*Exercise objective:*
Give back all the data exactly as it was written.

(Stored items from a collection)
_ _ _ _ _
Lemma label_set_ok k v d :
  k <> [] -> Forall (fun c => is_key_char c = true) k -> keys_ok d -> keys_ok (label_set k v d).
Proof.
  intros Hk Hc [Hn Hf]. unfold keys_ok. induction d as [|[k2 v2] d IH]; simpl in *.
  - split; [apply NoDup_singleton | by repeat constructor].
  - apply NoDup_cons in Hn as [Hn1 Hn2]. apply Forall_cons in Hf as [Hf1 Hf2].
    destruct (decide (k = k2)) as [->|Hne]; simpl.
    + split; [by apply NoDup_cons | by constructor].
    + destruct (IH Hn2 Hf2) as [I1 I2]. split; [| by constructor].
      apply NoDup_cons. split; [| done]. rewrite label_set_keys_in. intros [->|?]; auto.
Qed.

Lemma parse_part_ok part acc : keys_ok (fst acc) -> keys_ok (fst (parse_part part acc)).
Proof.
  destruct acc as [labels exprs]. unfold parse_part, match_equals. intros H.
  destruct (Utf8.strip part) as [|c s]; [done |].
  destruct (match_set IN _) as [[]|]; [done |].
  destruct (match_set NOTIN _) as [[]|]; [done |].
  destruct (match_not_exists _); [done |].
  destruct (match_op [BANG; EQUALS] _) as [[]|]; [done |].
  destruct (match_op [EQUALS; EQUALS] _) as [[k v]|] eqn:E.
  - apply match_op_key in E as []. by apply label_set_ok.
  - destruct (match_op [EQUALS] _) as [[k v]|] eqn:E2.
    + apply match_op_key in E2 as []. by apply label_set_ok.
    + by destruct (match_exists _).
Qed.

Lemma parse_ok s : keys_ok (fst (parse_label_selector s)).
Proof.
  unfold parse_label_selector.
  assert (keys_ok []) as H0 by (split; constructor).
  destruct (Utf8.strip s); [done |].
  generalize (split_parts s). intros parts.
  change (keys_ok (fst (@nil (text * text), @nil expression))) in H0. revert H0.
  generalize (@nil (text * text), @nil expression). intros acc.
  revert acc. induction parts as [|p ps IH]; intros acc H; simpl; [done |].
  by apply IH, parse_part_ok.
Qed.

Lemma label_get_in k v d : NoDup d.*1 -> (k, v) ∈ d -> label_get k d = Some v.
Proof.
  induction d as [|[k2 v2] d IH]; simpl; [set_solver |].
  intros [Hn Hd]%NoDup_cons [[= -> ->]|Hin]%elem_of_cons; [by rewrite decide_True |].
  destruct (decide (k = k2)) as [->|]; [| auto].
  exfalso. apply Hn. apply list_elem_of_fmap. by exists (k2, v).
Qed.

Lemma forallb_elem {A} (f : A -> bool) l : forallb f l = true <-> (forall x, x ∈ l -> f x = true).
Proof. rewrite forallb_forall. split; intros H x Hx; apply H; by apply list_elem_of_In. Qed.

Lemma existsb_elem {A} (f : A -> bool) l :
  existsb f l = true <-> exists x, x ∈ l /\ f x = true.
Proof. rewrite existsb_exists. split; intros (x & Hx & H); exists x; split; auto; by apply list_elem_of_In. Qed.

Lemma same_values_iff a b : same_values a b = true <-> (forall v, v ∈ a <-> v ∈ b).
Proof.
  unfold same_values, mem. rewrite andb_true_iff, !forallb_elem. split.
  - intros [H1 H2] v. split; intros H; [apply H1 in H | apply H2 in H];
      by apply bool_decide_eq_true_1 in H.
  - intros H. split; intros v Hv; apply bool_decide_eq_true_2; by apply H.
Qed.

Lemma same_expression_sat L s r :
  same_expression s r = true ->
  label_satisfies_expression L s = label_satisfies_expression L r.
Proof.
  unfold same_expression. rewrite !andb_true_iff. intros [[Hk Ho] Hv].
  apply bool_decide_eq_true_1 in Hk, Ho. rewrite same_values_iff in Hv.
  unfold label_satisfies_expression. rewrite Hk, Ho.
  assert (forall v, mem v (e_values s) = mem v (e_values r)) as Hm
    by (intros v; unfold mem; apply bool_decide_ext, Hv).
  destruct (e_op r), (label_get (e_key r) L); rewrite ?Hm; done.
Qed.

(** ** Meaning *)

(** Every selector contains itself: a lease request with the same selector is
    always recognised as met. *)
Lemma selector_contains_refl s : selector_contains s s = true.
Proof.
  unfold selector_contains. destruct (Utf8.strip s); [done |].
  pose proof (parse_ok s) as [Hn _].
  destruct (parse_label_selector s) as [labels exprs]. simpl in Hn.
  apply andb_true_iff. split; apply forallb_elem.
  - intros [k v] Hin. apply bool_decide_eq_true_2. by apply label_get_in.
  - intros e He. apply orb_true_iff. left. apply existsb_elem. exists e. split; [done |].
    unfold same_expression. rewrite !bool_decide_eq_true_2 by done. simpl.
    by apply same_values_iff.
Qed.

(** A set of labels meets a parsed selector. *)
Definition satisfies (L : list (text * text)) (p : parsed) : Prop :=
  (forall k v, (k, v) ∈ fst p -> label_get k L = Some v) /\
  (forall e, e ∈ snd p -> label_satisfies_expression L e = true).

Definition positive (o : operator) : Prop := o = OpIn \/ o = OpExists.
_ _ _ _ _
*Exercise output:*
Lemma label_set_ok k v d :
  k <> [] -> Forall (fun c => is_key_char c = true) k -> keys_ok d -> keys_ok (label_set k v d).
Proof.
  intros Hk Hc [Hn Hf]. unfold keys_ok. induction d as [|[k2 v2] d IH]; simpl in *.
  - split; [apply NoDup_singleton | by repeat constructor].
  - apply NoDup_cons in Hn as [Hn1 Hn2]. apply Forall_cons in Hf as [Hf1 Hf2].
    destruct (decide (k = k2)) as [->|Hne]; simpl.
    + split; [by apply NoDup_cons | by constructor].
    + destruct (IH Hn2 Hf2) as [I1 I2]. split; [| by constructor].
      apply NoDup_cons. split; [| done]. rewrite label_set_keys_in. intros [->|?]; auto.
Qed.

Lemma parse_part_ok part acc : keys_ok (fst acc) -> keys_ok (fst (parse_part part acc)).
Proof.
  destruct acc as [labels exprs]. unfold parse_part, match_equals. intros H.
  destruct (Utf8.strip part) as [|c s]; [done |].
  destruct (match_set IN _) as [[]|]; [done |].
  destruct (match_set NOTIN _) as [[]|]; [done |].
  destruct (match_not_exists _); [done |].
  destruct (match_op [BANG; EQUALS] _) as [[]|]; [done |].
  destruct (match_op [EQUALS; EQUALS] _) as [[k v]|] eqn:E.
  - apply match_op_key in E as []. by apply label_set_ok.
  - destruct (match_op [EQUALS] _) as [[k v]|] eqn:E2.
    + apply match_op_key in E2 as []. by apply label_set_ok.
    + by destruct (match_exists _).
Qed.

Lemma parse_ok s : keys_ok (fst (parse_label_selector s)).
Proof.
  unfold parse_label_selector.
  assert (keys_ok []) as H0 by (split; constructor).
  destruct (Utf8.strip s); [done |].
  generalize (split_parts s). intros parts.
  change (keys_ok (fst (@nil (text * text), @nil expression))) in H0. revert H0.
  generalize (@nil (text * text), @nil expression). intros acc.
  revert acc. induction parts as [|p ps IH]; intros acc H; simpl; [done |].
  by apply IH, parse_part_ok.
Qed.

Lemma label_get_in k v d : NoDup d.*1 -> (k, v) ∈ d -> label_get k d = Some v.
Proof.
  induction d as [|[k2 v2] d IH]; simpl; [set_solver |].
  intros [Hn Hd]%NoDup_cons [[= -> ->]|Hin]%elem_of_cons; [by rewrite decide_True |].
  destruct (decide (k = k2)) as [->|]; [| auto].
  exfalso. apply Hn. apply list_elem_of_fmap. by exists (k2, v).
Qed.

Lemma forallb_elem {A} (f : A -> bool) l : forallb f l = true <-> (forall x, x ∈ l -> f x = true).
Proof. rewrite forallb_forall. split; intros H x Hx; apply H; by apply list_elem_of_In. Qed.

Lemma existsb_elem {A} (f : A -> bool) l :
  existsb f l = true <-> exists x, x ∈ l /\ f x = true.
Proof. rewrite existsb_exists. split; intros (x & Hx & H); exists x; split; auto; by apply list_elem_of_In. Qed.

Lemma same_values_iff a b : same_values a b = true <-> (forall v, v ∈ a <-> v ∈ b).
Proof.
  unfold same_values, mem. rewrite andb_true_iff, !forallb_elem. split.
  - intros [H1 H2] v. split; intros H; [apply H1 in H | apply H2 in H];
      by apply bool_decide_eq_true_1 in H.
  - intros H. split; intros v Hv; apply bool_decide_eq_true_2; by apply H.
Qed.

Lemma same_expression_sat L s r :
  same_expression s r = true ->
  label_satisfies_expression L s = label_satisfies_expression L r.
Proof.
  unfold same_expression. rewrite !andb_true_iff. intros [[Hk Ho] Hv].
  apply bool_decide_eq_true_1 in Hk, Ho. rewrite same_values_iff in Hv.
  unfold label_satisfies_expression. rewrite Hk, Ho.
  assert (forall v, mem v (e_values s) = mem v (e_values r)) as Hm
    by (intros v; unfold mem; apply bool_decide_ext, Hv).
  destruct (e_op r), (label_get (e_key r) L); rewrite ?Hm; done.
Qed.

(** ** Meaning *)

(** Every selector contains itself: a lease request with the same selector is
    always recognised as met. *)
Lemma selector_contains_refl s : selector_contains s s = true.
Proof.
  unfold selector_contains. destruct (Utf8.strip s); [done |].
  pose proof (parse_ok s) as [Hn _].
  destruct (parse_label_selector s) as [labels exprs]. simpl in Hn.
  apply andb_true_iff. split; apply forallb_elem.
  - intros [k v] Hin. apply bool_decide_eq_true_2. by apply label_get_in.
  - intros e He. apply orb_true_iff. left. apply existsb_elem. exists e. split; [done |].
    unfold same_expression. rewrite !bool_decide_eq_true_2 by done. simpl.
    by apply same_values_iff.
Qed.

(** A set of labels meets a parsed selector. *)
Definition satisfies (L : list (text * text)) (p : parsed) : Prop :=
  (forall k v, (k, v) ∈ fst p -> label_get k L = Some v) /\
  (forall e, e ∈ snd p -> label_satisfies_expression L e = true).

Definition positive (o : operator) : Prop := o = OpIn \/ o = OpExists.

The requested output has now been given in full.